(** X30.  A request to the endpoint never reaches the fetch.  For a user
    without an organization it ends with the [HTTPException] of status
    400; for every other user the session refuses the select of the
    client, which the endpoint hands to it as a plain string, and the
    request ends with [ArgumentError].  No request is sent to the provider
    and the database is left as it was, whatever the clients, the
    connection and the provider's answers. *)
Theorem endpoint_stops_at_the_client_lookup
        (settings : Settings) (env : Environment) (got : result Feed)
        (now : datetime) (uuid4 : nat -> UUID)
        (organization_id : option UUID) (clients : list Client.t) (db : Database) :
  let h := debug_sync_transactions settings env got now uuid4 organization_id clients db in
  replied h =
    match organization_id with
    | None => HTTPException 400 "User has no organization"
    | Some _ => Unhandled ArgumentError
    end /\
  stored_db h = db /\
  token_posts h = [] /\
  feed_gets h = [].
Proof.
  cbv zeta. unfold debug_sync_transactions.
  destruct organization_id as [organization_id|]; repeat split.
Qed.

End Endpoint.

◆ **DESCRIPTION OF THE TASK**: Give the material above back in full, exactly as written.

◆ **EXERCISE ANSWER**:
(** X30.  A request to the endpoint never reaches the fetch.  For a user
    without an organization it ends with the [HTTPException] of status
    400; for every other user the session refuses the select of the
    client, which the endpoint hands to it as a plain string, and the
    request ends with [ArgumentError].  No request is sent to the provider
    and the database is left as it was, whatever the clients, the
    connection and the provider's answers. *)
Theorem endpoint_stops_at_the_client_lookup
        (settings : Settings) (env : Environment) (got : result Feed)
        (now : datetime) (uuid4 : nat -> UUID)
        (organization_id : option UUID) (clients : list Client.t) (db : Database) :
  let h := debug_sync_transactions settings env got now uuid4 organization_id clients db in
  replied h =
    match organization_id with
    | None => HTTPException 400 "User has no organization"
    | Some _ => Unhandled ArgumentError
    end /\
  stored_db h = db /\
  token_posts h = [] /\
  feed_gets h = [].
Proof.
  cbv zeta. unfold debug_sync_transactions.
  destruct organization_id as [organization_id|]; repeat split.
Qed.

End Endpoint.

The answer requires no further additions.